Studio album by Can
- Released: 1 August 1973
- Recorded: July–September 1973
- Studios: Inner Space Studio [de] (Weilerswist, West Germany)
- Genres: Krautrock; space rock; ambient; electronic; progressive rock;
- Length: 41:04
- Label: United Artists;
- Producer: Can

Can chronology
| Ege Bamyası (1972) | Future Days (1973) | Soon Over Babaluma (1974) |

Singles from Future Days
- "Moonshake/Future Days" Released: 1973;

= Future Days (album) =

1973 studio album by Can

Future Days is the fourth studio album by the German Krautrock group Can, released by United Artists in 1 August 1973. The album employed significantly more complex production than any other album in the Can discography, and explored a more ambient–influenced sound. It was the group's final album to feature vocalist Damo Suzuki, who left the band within a few months after its release.

According to Can biographer Rob Young, Future Days distinguishes itself as the group's "most weightless achievement, perpetuum mobile, solar-powered in an eternal peach sunset, skipping over the tips of green coastal sierras, gulping lungfuls of delicious air."

==Background and production==
In the aftermath of the Ege Bamyası tour spanning February—May 1973, Can drew their attention back towards the recording studio to capitalise on the recent live appearances. Before they started working on a new album, the band took a four-week vacation, which put them into a "sunny" mood that left an impression on the core sonic themes of Future Days. Holger Czukay took a trip to southeast Asia, his admired region since he sampled traditional Vietnamese music for his Canaxis 5 project. Damo Suzuki traveled back to his native Japan for the first time in six years, and returned with his hair cropped to just below the ears. He recalled feeling that his home country was very busy, and preferred to stay in the slower-paced West Germany.
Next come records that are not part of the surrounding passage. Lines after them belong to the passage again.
(** X17. The second variant does not see whitespace around its text
    fields: a request with [input_text], [labels] and [model_override]
    already trimmed gets the same response and leaves the same state as the
    request as sent. *)
Theorem flask2_ignores_surrounding_whitespace (req : request) (s : Flask2.state) :
  Flask2.index (strip_fields req) s = Flask2.index req s.
Proof.
  unfold Flask2.index, strip_fields. simpl.
  by rewrite !strip_default_strip.
Qed.

(** X18. The labels field matters to zero-shot classification only: for
    any other task, in both variants, a request with other labels leaves
    the same state and gets the same response apart from the labels echoed
    in the form. *)
Theorem labels_ignored_by_other_tasks (req : request) (l : option pystr)
  (s1 : Flask1.state) (s2 : Flask2.state) :
  f_task (req_form req) ≠ Some zero_shot_classification →
  ((Flask1.index (set_labels l req) s1).2 = (Flask1.index req s1).2
   ∧ outcome_map (page_without "candidate_labels")
       (Flask1.index (set_labels l req) s1).1
     = outcome_map (page_without "candidate_labels") (Flask1.index req s1).1)
  ∧ ((Flask2.index (set_labels l req) s2).2 = (Flask2.index req s2).2
     ∧ outcome_map (page_without "candidate_labels")
         (Flask2.index (set_labels l req) s2).1
       = outcome_map (page_without "candidate_labels") (Flask2.index req s2).1).
Proof.
  intros Htask. split.
  - unfold Flask1.index, set_labels. simpl.
    destruct (method req); [done..|]. unfold mbind, M_bind.
    rewrite !run_eq1. destruct (truthy _); [|done].
    destruct (Flask1.get_pipeline _ s1) as [[p|e] s'] ; [|done].
    unfold Flask1.invoke. rewrite (bool_decide_eq_false_2 (_ = Some zero_shot_classification))
      by done.
    repeat case_bool_decide;
      try (destruct (Flask1.call _ _ _) as [[out|e] s'']); done.
  - assert (Hzs : Flask2.task_or_default (f_task (req_form req))
                  ≠ zero_shot_classification).
    { destruct (f_task (req_form req)) as [[|c t]|] eqn:Ht; simpl;
        destruct task_names_distinct as (_ & ? & _); congruence. }
    unfold Flask2.index, set_labels. simpl.
    destruct (method req); [done..|]. unfold mbind, M_bind.
    destruct (truthy (strip (default [] (f_input_text (req_form req))))) eqn:Hin;
      [|by rewrite !run_blank].
    rewrite !run_try, !index_try_eq by done.
    destruct (Flask2.get_pipeline _ _) as [[p|e] s'] ; [|done].
    unfold Flask2.invoke. rewrite (bool_decide_eq_false_2 (_ = zero_shot_classification))
      by done.
    repeat case_bool_decide;
      try (destruct (Flask2.call _ _ _) as [[out|e] s'']); done.
Qed.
Irmin Schmidt took his family to the south of France, and Michael Karoli visited his family's summer villa at Carvoeiro on the Portuguese coast.

Future Days was recorded at the band's Inner Space Studio in Weilerswist, North Rhine-Westphalia. The recording process started in July and ended in early September, and was their most complex production to date. "Bel Air" was the first song recorded, captured on tape during one session. While they were recording the track, the studio's heating system sprung a gas leak. As noted on the original LP sleeve, "Bel Air" is dedicated to Hedy Lamarr, the Vienna-born Hollywood actress and the co-creator (with American composer George Antheil) of a frequency-hopping system for the United States Navy's torpedoes; Schmidt greatly admired her story.

==Composition==
Future Days emphasises the ambient elements explored by Can on previous albums, dispensing with traditional rock song structures and instead "creating hazy, expansive soundscapes dominated by percolating rhythms and evocative layers of keys". In a retrospective review, PopMatters described the album as "driven by a coastal breeze, exuding a more pleasant, relaxed mood than anything the band had previously recorded."

Schmidt took into account the elite music scene some of the band members previously inhabited, which centered around the notion that it "had bought the whole spirit and culture for itself". Schmidt wanted to create music "related to [the] body", a quality which he felt was "lacking in the music he was making before". Young felt that the resulting music featured the band as a unified and harmonious whole. He felt that it displayed elements of psychedelic rock and space rock, but in a less "performative and theatrical" tone.

===Songs===
The opening track "Future Days" begins with a minute of abstract electroacoustic music, which builds into a Latin-tinged groove that languidly cruises through a "turbulent, undulating course". Karoli imagined the song as portraying a science fiction narrative with a Jules Verne-esque nineteenth-century spaceship. It has notes of melancholy and the disillusionment heard on "Doko E" from Unlimited Edition, which expresses Suzuki's negative feelings from his recent visit to Japan. The song manifests a picture of a "daily existence that feels empty of meaning, a life postponed". The shimmering, scouring texture, reminiscent of buzzing cicadas, was created by "overloading the organ through the Farfisa [organ]'s rotating speaker, processed with the Alpha 77 [Schmidt's custom effects unit], with extra gating in the mix." Another sound was created as a looped recording of a crunching cushion from Can's studio. Czukay integrated an editing trick for the song's coda, looping a segment of the rhythm track at double speed.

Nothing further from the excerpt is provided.